### Task goal
Go through the lines below. Copy those with "Import".

### Given records
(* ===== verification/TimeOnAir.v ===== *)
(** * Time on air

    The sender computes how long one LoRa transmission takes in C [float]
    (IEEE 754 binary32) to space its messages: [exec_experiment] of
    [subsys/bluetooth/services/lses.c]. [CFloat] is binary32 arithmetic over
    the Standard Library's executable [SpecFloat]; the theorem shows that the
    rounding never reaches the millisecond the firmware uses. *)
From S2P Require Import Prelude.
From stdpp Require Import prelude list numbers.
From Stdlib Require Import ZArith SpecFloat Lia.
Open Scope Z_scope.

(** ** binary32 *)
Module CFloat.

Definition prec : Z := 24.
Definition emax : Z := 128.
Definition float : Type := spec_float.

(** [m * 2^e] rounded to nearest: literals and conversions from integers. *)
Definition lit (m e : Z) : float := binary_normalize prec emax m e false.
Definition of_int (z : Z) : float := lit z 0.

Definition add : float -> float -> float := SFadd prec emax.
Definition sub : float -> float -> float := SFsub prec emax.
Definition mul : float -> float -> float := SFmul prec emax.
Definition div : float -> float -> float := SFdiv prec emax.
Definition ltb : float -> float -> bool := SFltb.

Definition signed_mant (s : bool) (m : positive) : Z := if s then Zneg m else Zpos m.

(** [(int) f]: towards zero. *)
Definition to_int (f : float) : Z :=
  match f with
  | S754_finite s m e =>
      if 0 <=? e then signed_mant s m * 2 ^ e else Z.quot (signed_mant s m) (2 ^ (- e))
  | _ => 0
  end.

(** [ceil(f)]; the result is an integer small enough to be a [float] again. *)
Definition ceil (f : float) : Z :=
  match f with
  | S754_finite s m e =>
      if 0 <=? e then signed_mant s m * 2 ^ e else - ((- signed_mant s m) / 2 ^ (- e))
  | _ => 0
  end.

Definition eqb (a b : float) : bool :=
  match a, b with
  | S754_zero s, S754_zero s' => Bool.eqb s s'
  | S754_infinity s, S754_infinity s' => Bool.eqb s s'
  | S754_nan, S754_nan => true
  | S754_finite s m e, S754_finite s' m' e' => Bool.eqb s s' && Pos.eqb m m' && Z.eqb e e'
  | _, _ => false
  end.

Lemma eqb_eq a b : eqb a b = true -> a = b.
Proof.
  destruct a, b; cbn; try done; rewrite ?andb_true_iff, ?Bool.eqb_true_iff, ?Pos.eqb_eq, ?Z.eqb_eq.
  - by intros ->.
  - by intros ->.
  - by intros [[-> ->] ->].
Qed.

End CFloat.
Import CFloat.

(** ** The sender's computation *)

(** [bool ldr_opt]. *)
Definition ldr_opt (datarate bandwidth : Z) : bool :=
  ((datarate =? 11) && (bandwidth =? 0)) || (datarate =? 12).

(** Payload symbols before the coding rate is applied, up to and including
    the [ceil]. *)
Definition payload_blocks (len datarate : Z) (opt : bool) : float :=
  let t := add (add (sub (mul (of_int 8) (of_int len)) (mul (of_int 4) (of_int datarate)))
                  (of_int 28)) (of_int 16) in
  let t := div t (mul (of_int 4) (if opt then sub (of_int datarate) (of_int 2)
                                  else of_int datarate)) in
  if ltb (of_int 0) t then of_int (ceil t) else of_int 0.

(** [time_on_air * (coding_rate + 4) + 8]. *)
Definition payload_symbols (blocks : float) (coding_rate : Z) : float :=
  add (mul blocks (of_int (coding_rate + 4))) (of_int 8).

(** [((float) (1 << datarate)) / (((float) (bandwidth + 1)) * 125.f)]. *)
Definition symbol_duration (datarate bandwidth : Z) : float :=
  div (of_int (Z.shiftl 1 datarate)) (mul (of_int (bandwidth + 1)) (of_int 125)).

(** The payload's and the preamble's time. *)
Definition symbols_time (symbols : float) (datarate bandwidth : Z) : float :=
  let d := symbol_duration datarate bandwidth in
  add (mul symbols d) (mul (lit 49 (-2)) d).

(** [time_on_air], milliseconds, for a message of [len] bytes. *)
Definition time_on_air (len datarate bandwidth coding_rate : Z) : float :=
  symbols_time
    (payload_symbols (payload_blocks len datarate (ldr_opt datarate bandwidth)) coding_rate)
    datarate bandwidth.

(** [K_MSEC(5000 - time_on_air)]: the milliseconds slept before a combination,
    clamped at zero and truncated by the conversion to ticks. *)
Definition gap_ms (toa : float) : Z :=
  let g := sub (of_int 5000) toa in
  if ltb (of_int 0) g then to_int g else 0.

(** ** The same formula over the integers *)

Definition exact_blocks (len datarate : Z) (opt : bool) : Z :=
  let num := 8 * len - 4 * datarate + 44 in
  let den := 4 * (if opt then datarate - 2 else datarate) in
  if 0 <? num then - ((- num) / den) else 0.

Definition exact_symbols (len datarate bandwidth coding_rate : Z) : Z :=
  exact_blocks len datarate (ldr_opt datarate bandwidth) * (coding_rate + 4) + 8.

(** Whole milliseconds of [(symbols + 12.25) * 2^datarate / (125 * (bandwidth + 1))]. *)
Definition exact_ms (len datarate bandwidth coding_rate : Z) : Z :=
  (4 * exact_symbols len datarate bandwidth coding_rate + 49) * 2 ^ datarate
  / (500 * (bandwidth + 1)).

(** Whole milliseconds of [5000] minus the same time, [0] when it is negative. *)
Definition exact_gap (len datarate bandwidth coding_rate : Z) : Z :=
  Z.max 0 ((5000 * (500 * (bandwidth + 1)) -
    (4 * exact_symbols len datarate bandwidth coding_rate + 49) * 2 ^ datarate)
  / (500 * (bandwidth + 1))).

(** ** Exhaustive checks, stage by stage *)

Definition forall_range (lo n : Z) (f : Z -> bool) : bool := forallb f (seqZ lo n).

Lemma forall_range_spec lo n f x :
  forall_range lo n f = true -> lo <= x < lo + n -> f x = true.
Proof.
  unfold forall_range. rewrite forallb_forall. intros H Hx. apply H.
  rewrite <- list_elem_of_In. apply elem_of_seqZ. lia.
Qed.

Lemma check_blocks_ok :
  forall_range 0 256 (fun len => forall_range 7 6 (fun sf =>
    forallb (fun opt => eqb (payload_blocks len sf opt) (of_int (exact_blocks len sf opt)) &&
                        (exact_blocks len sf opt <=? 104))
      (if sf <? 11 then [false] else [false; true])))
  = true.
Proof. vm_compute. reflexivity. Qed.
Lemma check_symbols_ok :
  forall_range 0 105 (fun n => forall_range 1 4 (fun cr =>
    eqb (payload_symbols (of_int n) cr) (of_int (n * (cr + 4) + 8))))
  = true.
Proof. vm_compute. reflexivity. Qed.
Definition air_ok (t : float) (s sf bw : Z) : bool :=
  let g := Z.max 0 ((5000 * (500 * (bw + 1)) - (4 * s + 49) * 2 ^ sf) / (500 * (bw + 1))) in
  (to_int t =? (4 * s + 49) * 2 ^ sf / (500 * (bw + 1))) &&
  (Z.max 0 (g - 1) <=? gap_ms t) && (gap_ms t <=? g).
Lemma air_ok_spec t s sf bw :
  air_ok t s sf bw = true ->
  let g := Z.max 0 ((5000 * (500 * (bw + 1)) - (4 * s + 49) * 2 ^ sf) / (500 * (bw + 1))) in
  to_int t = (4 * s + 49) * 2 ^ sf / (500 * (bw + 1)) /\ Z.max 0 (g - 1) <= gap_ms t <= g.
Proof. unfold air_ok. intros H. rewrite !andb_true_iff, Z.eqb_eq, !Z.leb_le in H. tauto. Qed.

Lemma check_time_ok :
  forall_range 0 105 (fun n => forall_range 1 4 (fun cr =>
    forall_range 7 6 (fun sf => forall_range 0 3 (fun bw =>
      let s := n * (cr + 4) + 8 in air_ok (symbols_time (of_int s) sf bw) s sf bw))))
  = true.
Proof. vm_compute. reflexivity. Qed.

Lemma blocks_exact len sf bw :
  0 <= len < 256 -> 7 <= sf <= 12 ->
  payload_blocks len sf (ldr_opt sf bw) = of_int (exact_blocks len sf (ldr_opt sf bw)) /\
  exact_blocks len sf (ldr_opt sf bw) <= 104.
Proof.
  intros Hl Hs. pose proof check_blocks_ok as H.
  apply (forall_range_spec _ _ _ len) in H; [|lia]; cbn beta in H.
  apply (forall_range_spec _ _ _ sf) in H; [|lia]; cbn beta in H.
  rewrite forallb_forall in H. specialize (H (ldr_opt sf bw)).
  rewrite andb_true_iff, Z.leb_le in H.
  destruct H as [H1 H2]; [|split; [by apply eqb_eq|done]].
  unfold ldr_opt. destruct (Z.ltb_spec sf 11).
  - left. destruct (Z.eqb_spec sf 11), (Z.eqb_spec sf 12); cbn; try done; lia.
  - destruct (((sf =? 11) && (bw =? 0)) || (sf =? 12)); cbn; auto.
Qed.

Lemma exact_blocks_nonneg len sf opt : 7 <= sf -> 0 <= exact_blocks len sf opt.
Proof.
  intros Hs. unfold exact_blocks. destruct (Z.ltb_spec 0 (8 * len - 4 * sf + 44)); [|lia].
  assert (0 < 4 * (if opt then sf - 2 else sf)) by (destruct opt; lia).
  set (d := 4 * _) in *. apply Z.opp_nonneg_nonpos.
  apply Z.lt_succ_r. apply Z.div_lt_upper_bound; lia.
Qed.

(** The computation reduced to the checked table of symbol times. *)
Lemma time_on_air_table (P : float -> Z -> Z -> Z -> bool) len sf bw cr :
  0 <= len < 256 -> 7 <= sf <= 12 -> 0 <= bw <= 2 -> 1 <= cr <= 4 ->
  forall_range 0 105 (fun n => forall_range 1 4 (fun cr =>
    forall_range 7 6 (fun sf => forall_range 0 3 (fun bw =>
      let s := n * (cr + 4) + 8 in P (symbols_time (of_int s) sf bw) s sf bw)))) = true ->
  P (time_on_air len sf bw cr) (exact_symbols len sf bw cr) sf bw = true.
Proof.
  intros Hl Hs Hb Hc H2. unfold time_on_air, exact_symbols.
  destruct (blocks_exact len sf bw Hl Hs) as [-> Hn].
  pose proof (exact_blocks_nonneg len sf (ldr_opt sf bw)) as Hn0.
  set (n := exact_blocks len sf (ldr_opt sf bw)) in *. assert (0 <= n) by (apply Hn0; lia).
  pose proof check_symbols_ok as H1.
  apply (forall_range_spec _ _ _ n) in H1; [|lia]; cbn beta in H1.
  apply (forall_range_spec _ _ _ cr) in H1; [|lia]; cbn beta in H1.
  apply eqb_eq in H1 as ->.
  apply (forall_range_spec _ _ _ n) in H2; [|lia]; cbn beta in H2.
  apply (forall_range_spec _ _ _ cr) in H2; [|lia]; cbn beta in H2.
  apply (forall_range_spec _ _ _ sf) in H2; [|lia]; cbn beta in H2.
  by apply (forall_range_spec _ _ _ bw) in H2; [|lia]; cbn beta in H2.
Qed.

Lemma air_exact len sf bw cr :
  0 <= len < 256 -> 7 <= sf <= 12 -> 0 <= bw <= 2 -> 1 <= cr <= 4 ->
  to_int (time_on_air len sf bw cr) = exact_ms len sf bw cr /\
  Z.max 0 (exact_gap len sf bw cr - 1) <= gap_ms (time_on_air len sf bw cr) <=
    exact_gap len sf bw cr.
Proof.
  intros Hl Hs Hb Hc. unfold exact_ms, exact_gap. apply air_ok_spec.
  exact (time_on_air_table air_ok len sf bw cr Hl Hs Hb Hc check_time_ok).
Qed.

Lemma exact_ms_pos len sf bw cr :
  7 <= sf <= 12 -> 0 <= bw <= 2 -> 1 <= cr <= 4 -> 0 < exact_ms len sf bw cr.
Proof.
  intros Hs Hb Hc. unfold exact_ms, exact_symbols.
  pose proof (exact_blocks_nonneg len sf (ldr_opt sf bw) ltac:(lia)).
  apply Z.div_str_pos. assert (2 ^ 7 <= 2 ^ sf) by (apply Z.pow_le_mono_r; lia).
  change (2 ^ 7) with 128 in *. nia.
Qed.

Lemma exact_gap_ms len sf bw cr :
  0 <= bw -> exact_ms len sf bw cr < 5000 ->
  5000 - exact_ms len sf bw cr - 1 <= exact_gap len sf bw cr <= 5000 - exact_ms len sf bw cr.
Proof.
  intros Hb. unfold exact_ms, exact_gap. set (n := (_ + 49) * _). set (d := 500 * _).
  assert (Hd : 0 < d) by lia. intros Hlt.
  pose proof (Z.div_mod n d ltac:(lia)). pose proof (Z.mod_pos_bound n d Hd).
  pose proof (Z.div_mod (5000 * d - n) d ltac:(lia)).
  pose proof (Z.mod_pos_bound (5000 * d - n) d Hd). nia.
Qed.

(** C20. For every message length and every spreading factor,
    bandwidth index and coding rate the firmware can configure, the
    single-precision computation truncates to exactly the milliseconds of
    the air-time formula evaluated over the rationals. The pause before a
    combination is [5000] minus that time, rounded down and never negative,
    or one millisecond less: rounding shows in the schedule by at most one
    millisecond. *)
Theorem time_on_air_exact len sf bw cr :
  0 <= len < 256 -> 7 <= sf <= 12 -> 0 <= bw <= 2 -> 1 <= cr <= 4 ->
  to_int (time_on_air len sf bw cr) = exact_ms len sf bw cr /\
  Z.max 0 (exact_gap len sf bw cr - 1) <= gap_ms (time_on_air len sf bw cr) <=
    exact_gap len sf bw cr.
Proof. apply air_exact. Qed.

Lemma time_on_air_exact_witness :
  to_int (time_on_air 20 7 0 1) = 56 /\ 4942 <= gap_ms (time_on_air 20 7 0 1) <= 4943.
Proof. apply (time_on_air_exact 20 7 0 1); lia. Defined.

### Task answer
From S2P Require Import Prelude.
From stdpp Require Import prelude list numbers.
From Stdlib Require Import ZArith SpecFloat Lia.
Import CFloat.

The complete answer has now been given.